Dataset records START

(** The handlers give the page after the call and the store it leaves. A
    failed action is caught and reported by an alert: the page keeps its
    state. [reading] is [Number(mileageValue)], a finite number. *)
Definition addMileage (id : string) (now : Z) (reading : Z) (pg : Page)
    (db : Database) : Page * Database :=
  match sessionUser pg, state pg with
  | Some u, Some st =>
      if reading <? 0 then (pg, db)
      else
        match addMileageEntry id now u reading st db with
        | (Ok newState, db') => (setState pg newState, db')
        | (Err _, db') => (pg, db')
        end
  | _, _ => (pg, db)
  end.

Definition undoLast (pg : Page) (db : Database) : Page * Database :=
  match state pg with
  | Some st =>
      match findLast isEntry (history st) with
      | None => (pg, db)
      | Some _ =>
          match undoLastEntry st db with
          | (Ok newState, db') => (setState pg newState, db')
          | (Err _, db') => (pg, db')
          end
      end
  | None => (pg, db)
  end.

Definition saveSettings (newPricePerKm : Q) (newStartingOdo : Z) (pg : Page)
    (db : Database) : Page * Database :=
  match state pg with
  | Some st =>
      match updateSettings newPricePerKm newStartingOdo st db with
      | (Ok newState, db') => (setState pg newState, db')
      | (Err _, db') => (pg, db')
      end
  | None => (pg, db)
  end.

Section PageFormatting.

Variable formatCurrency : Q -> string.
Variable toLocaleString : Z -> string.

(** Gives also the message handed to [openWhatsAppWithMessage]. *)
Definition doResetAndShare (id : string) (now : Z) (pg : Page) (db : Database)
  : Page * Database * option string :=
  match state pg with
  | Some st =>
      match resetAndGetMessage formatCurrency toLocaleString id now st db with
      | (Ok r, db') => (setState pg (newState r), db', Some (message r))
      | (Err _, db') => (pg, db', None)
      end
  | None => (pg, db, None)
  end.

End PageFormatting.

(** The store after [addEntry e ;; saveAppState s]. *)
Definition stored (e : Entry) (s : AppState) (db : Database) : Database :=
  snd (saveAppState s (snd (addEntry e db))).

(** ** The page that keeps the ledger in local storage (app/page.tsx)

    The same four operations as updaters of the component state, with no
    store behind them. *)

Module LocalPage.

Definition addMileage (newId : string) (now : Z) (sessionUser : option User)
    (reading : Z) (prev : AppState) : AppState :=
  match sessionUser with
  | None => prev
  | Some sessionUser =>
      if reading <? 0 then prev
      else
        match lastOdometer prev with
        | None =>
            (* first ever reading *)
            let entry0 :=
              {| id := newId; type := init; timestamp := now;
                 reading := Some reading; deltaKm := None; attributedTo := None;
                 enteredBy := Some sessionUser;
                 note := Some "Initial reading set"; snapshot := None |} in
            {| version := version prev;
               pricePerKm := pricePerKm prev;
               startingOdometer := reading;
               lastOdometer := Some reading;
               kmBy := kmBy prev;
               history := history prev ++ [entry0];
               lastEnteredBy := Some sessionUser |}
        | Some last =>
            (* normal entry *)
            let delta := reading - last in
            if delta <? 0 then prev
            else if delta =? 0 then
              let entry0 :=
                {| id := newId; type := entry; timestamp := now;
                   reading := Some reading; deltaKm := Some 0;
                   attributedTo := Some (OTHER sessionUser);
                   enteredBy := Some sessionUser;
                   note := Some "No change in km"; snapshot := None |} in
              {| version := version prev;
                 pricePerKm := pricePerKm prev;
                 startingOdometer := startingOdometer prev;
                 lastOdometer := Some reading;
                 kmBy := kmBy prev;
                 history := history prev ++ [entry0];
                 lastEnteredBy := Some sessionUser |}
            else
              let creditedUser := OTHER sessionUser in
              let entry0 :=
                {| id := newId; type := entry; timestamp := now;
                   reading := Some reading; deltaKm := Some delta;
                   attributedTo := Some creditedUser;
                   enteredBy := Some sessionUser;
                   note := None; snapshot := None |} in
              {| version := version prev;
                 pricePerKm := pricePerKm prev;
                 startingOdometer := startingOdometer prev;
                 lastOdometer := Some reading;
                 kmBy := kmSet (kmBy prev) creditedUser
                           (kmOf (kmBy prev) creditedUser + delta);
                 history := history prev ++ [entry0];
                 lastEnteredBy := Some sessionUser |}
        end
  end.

Dataset records END

Problem requirements: Reproduce exactly the entries above, limited to the lines from the one with "Definition undoLast (pg" through the one with "match undoLastEntry st db with", both included.

Your solution:
Definition undoLast (pg : Page) (db : Database) : Page * Database :=
  match state pg with
  | Some st =>
      match findLast isEntry (history st) with
      | None => (pg, db)
      | Some _ =>
          match undoLastEntry st db with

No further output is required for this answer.